In a campaign conference call today, Team Romney surrogates went hard after Newt Gingrich:
Governor John Sununu and Senator Jim Talent spoke to reporters on behalf of the campaign, and used Gingrich’s treatment of Paul Ryan—calling the budget-wonk’s economic plan “right-wing social engineering”—indicative of an unpresidential temperament. ”Gingrich says outrageous things and he has a tendency to say them when they most undermine the conservative agenda,” Talent said, punctuating his attack lines by repeating that he is “reluctant” to criticize a member of his own party.
“It was a clever phrase, that had no other purpose than to make him sound a little smarter than the conservative leadership,” Sununu added, calling it “the most self-serving, most anti-conservative thing one could imagine.” The Ryan remark is a “reflection of the off the cuff thinking that he goes about on the issues,” Sununu said. “That’s not what you want in a commander in chief.” Sununu told reporters that Romney supports the Ryan plan (a position Romney has not taken publicly)—and later told NBC’s Chuck Todd that the plan “is just another conservative litmus test that Gingrich fails.” The campaign emailed out Ryan’s statement in response to Gingrich’s remark, that “with friends like Newt, who needs the Left,” adding that Gingrich is a “Lifelong Washington insider.”
The Ryan Plan is now a “litmus test” for Republican presidential candidates? That would be great if true. Gingrich made a cataclysmic, unforced error earlier this year when he dissed Ryan’s bold Medicare reform as “right-wing social engineering” and too big a change too quickly. It was a ridiculous statement when you consider that a) the shift to a premium-support system would not kick in until 2022, b) the plan would operate like the current prescription drug benefit plan, and c) the plan would only affect younger workers.

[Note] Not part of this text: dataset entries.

(* ===== verification/EventRuns.v ===== *)
(** * Runs of the event rollup

    Decode passes, backfills, flushes and restarts, in any order: the summaries the
    rollup serves are the scan's for every subject that is not marked, and for all
    after a flush that returns. And the runs that lose a mark, after which nothing the
    idle materializer does brings it back. *)

From S2P Require Import Prelude Model SegRepo Validate SignalsRepo Coordinates Base64 Blobcrypt Decode Blobs Ingest IngestSafe Sql Backfill LakeSource LakeLatest RawEvents Rollup RollupInv Aggregations AggSpec Events EventRollup.

#[local] Set Default Proof Using "Type*".

(** ** Decode passes *)

(** Others leave lake.events alone, and no call takes effect and reports a failure. *)
Definition tame (e : event) : Prop := e_fate e <> LostAck /\ forall l, lk_events (e_others e l) = lk_events l.

Definition world_tracked (t : list EventLatestRow) (l : lake) (m : mat) : Prop :=
  tracked t (lk_events l) (dirtyEventSubjects m) (eventRollupFullRebuild m).

Section passes.
Context (t : list EventLatestRow).

Definition held (w : world) : Prop := Forall tame (w_future w) /\ world_tracked t (w_lake w) (w_mat w).

Definition keeps {B} (m : M B) : Prop := triple held m (fun _ => held).

Lemma keeps_ret {B} (b : B) : keeps (ret b).
Proof. by apply triple_ret. Qed.
Lemma keeps_fail {B} e : keeps (fail_with e : M B).
Proof. by apply triple_fail. Qed.
Lemma keeps_bind {B C} (m : M B) (k : B -> M C) : keeps m -> (forall b, keeps (k b)) -> keeps (bind m k).
Proof. intros Hm Hk. eapply triple_bind; [exact Hm|done|exact Hk]. Qed.
Lemma keeps_try {B C} (m : M B) (k : result pass_error B -> M C) : keeps m -> (forall r, keeps (k r)) -> keeps (try_ m k).
Proof. intros Hm Hk. eapply triple_try; [exact Hm|exact Hk]. Qed.

Lemma keeps_call_bind {B} (k : fate -> M B) : (forall x, x <> LostAck -> keeps (k x)) -> keeps (bind call k).
Proof.
  intros Hk w [Hf Ht]. unfold bind, call. destruct (w_future w) as [|e rest] eqn:E.
  - apply Hk; [done|]. split; [by rewrite E|done].
  - apply Forall_cons in Hf as [[He Ho] Hf]. apply Hk; [done|]. split; [done|]. unfold world_tracked. cbn. by rewrite Ho.
Qed.

Lemma keeps_get_lake {B} (k : lake -> M B) : (forall l, keeps (k l)) -> keeps (bind get_lake k).
Proof. intros Hk w Hw. unfold bind, get_lake. by apply Hk. Qed.
Lemma keeps_get_mat {B} (k : mat -> M B) : (forall m, keeps (k m)) -> keeps (bind Ingest.get_mat k).
Proof. intros Hk w Hw. unfold bind, Ingest.get_mat. by apply Hk. Qed.
Lemma keeps_mod_lake f : (forall l, lk_events (f l) = lk_events l) -> keeps (mod_lake f).
Proof. intros Hl w [Hf Ht]. split; [done|]. unfold world_tracked in *. cbn. by rewrite Hl. Qed.
Lemma keeps_mod_mat f :
  (forall m, dirtyEventSubjects (f m) = dirtyEventSubjects m /\ eventRollupFullRebuild (f m) = eventRollupFullRebuild m) ->
  keeps (mod_mat f).
Proof. intros Hm w [Hf Ht]. split; [done|]. unfold world_tracked in *. cbn. by destruct (Hm (w_mat w)) as [-> ->]. Qed.

Lemma keeps_query {B} (q : lake -> B) : keeps (Ingest.query q).
Proof.
  apply keeps_call_bind. intros [] _; try apply keeps_fail. apply keeps_get_lake. intros l. apply keeps_ret.
Qed.
Lemma keeps_exec f : (forall l, lk_events (f l) = lk_events l) -> keeps (exec f).
Proof.
  intros Hf. apply keeps_call_bind. intros [] ?; try apply keeps_fail; [by apply keeps_mod_lake|done].
Qed.

Lemma cas_events from to l : lk_events (cas from to l) = lk_events l.
Proof. unfold cas. by destruct (bool_decide _). Qed.

(** *** Marking *)

Lemma more_tracked subjects d full events new :
  tracked t events d full -> Forall (fun r => er_Subject r ∈ subjects) new ->
  tracked t (events ++ new) (list_to_set subjects ∪ d) full.
Proof.
  intros Ht Hn. destruct Ht as [Ht|Ht]; [by left|right]. intros s Hs. unfold exact, select_of, eventRollupSelectSQL.
  rewrite List.filter_app, (list_filter_none _ new), app_nil_r; [apply Ht; set_solver|].
  intros r Hr. unfold subject_where. apply andb_false_iff. right. apply String.eqb_neq. intros <-.
  rewrite Forall_forall in Hn. specialize (Hn r Hr). set_solver.
Qed.

Lemma add_dirty_tracked cap subjects d full events new :
  tracked t events d full -> Forall (fun r => er_Subject r ∈ subjects) new ->
  let '(d', full') := add_dirty cap subjects d full in tracked t (events ++ new) d' full'.
Proof. intros Ht Hn. unfold add_dirty. destruct (cap <? _); [by left|by apply more_tracked]. Qed.

Lemma markDirty_tracked cfg d l m new :
  world_tracked t l m -> Forall (fun r => er_Subject r ∈ map er_Subject (b_events d)) new ->
  tracked t (lk_events l ++ new) (dirtyEventSubjects (markDirtyFromBatch cfg d m))
    (eventRollupFullRebuild (markDirtyFromBatch cfg d m)).
Proof.
  intros Ht Hn. pose proof (add_dirty_tracked (maxDirtySubjects cfg) (map er_Subject (b_events d)) _ _ _ new Ht Hn) as H.
  unfold markDirtyFromBatch.
  destruct (if backfillMode cfg then _ else _) as [ds fr].
  by destruct (add_dirty _ (map er_Subject (b_events d)) _ _) as [de ef].
Qed.

Lemma keeps_mark cfg d : keeps (mod_mat (markDirtyFromBatch cfg d)).
Proof.
  intros w [Hf Ht]. split; [done|]. cbn. unfold world_tracked.
  rewrite <- (app_nil_r (lk_events (w_lake w))). by apply markDirty_tracked; [|constructor].
Qed.

(** The rows an insert adds come from the batch. *)
Definition adds (d : decodedBatch) (f : lake -> lake) : Prop :=
  forall l, exists new, lk_events (f l) = lk_events l ++ new /\
                        Forall (fun r => er_Subject r ∈ map er_Subject (b_events d)) new.

Lemma antiJoin_adds d same range skip l : exists new,
  antiJoinInsert same er_Timestamp l (b_events d) range skip = l ++ new /\
  Forall (fun r => er_Subject r ∈ map er_Subject (b_events d)) new.
Proof.
  assert (H : forall f, Forall (fun r => er_Subject r ∈ map er_Subject (b_events d)) (List.filter f (b_events d))).
  { intros f. apply Forall_forall. intros r [Hr _]%elem_of_list_filter. by apply list_elem_of_fmap_2. }
  unfold antiJoinInsert. destruct skip; [|by eexists].
  exists (b_events d). split; [done|]. apply Forall_forall. intros r Hr. by apply list_elem_of_fmap_2.
Qed.

Lemma insert_adds now bf d : adds d (insertDecodedSteady now bf d).
Proof.
  intros l. unfold insertDecodedSteady. cbn [lk_events set_tables]. destruct (b_events d) as [|x rows] eqn:E.
  - exists []. by rewrite app_nil_r.
  - rewrite <- E. apply antiJoin_adds.
Qed.

Lemma backfill_adds d : adds d (backfill_insert d).
Proof.
  intros l. unfold backfill_insert. cbn [lk_events set_tables]. destruct (b_events d) as [|x rows] eqn:E.
  - exists []. by rewrite app_nil_r.
  - rewrite <- E. apply antiJoin_adds.
Qed.

Lemma keeps_insert_mark cfg d f : adds d f ->
  keeps (do! _ <- mod_lake f; mod_mat (markDirtyFromBatch cfg d)).
Proof.
  intros Ha w [Hf Ht]. destruct (Ha (w_lake w)) as (new & E & Hn). cbn. split; [done|]. unfold world_tracked. cbn.
  rewrite E. by apply markDirty_tracked.
Qed.

Lemma keeps_settling {B} d (m : M B) : keeps m -> keeps (settling d m).
Proof.
  intros Hm. unfold settling. apply keeps_bind.
  - apply keeps_mod_mat. intros m'. unfold publishLatest. destruct (negb (latestPub m')), (b_signals d); done.
  - intros _. apply keeps_try; [exact Hm|]. intros r. apply keeps_bind; [|intros _ w Hw; exact Hw].
    apply keeps_mod_mat. intros m'. unfold settle_batch. destruct (negb (latestPub m')), (b_signals d); done.
Qed.

Lemma keeps_writeWindow cfg now d : keeps (writeWindow cfg now d).
Proof.
  assert (H : keeps (settling d (do! x <- call;
    match x with
    | Fine => do! _ <- mod_lake (insertDecodedSteady now (backfillMode cfg) d); mod_mat (markDirtyFromBatch cfg d)
    | Conflict => fail_with ErrSnapshotMoved
    | LostAck => do! _ <- mod_lake (insertDecodedSteady now (backfillMode cfg) d); fail_with ErrTransient
    | _ => fail_with ErrTransient
    end))).
  { apply keeps_settling, keeps_call_bind. intros [] ?; try apply keeps_fail; [|done].
    apply keeps_insert_mark, insert_adds. }
  unfold writeWindow. destruct (b_signals d), (b_events d); first [apply keeps_ret|exact H].
Qed.

Lemma keeps_cursor : keeps cursor.
Proof.
  apply keeps_bind; [apply keeps_query|]. intros [n|]; [apply keeps_ret|].
  apply keeps_bind; [|intros _; apply keeps_ret]. apply keeps_exec. intros l. by destruct (lk_cursor l).
Qed.

Lemma keeps_landed to : keeps (landed_or_fail to).
Proof.
  apply keeps_try; [apply keeps_bind; [apply keeps_cursor|intros; apply keeps_ret]|].
  intros [[]|]; first [apply keeps_ret|apply keeps_fail].
Qed.

Lemma keeps_commit cfg now d from to : keeps (commit cfg now d from to).
Proof.
  unfold commit. apply keeps_settling, keeps_call_bind. intros x Hx. apply keeps_get_lake. intros l.
  assert (Hmark : forall m : M unit, keeps m -> keeps (do! _ <- m; mod_mat (markDirtyFromBatch cfg d)))
    by (intros m Hm; apply keeps_bind; [exact Hm|intros _; apply keeps_mark]).
  destruct x; [| | | |done]; try destruct (negb _); try (apply Hmark; first [apply keeps_fail|apply keeps_landed]).
  apply keeps_insert_mark. intros l'. rewrite cas_events. apply insert_adds.
Qed.

(** *** The rest of a pass *)

Ltac keep :=
  repeat first
    [ apply keeps_ret | apply keeps_fail | apply keeps_cursor | apply keeps_query
    | apply keeps_get_lake; intros ? | apply keeps_get_mat; intros ?
    | apply keeps_call_bind; intros [] ?; [..|done]
    | apply keeps_mod_lake; intros ?; first [done|apply cas_events]
    | apply keeps_mod_mat; intros ?; done
    | apply keeps_bind; [|intros ?]
    | apply keeps_try; [|intros ?] ].

Lemma keeps_reportProgress id : keeps (reportProgress id).
Proof. unfold reportProgress. keep. Qed.

Lemma keeps_attempt now id : keeps (attempt_report now id).
Proof.
  unfold attempt_report. apply keeps_bind; [keep|intros _]. apply keeps_bind; [apply keeps_reportProgress|].
  intros []; keep.
Qed.

Lemma keeps_reportNow now id : keeps (reportProgressNow now id).
Proof.
  unfold reportProgressNow. keep. destruct (id =? _); [|apply keeps_attempt]. destruct (recently _ _ _); [keep|].
  apply keeps_bind; [keep|intros _]. apply keeps_bind; [apply keeps_reportProgress|intros _; keep].
Qed.

Lemma keeps_maybeReport now id : keeps (maybeReportProgress now id).
Proof.
  unfold maybeReportProgress. keep. destruct (id =? _); [keep|]. destruct (recently _ _ _); [keep|apply keeps_attempt].
Qed.

Lemma keeps_advance from to : keeps (advanceCursor from to).
Proof. unfold advanceCursor. keep. destruct (cas_hits from _); keep. Qed.

Lemma keeps_reset from to : keeps (resetCursor from to).
Proof. apply keeps_exec, cas_events. Qed.

Lemma keeps_recover now cur : keeps (maybeRecoverExpired now cur).
Proof.
  unfold maybeRecoverExpired. apply keeps_try; [keep|]. intros [old|]; [|keep]. destruct (old <=? cur + 1); [keep|].
  apply keeps_bind; [apply keeps_reset|intros _]. apply keeps_bind; [apply keeps_reportNow|intros _; keep].
Qed.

But Gingrich has seen the light, based on his recent comments to Glenn Beck:
Now, I also, ironically, I would implement the Medicare reforms that Paul Ryan wants, I would implement them next year as an optional choice and I would allow people to have the option to choose premium support and then have freedom to negotiate with their doctor or their hospital in a way that would increase their ability to manage costs without being involved,” Gingrich said.
So Gingrich now says he would start the Ryan plan immediately but keep traditional Medicare as an option. Romney would also keep Medicare around—though premiums would rise if it cost the government more to provide benefits than private plans—but implement the overall plan according to a Ryanesque timetable. The are pluses and minuses to both approaches. It just would have been great had Gingrich gotten here without providing a talking point for anti-reform Democrats (and maybe some Republicans) that will never go away.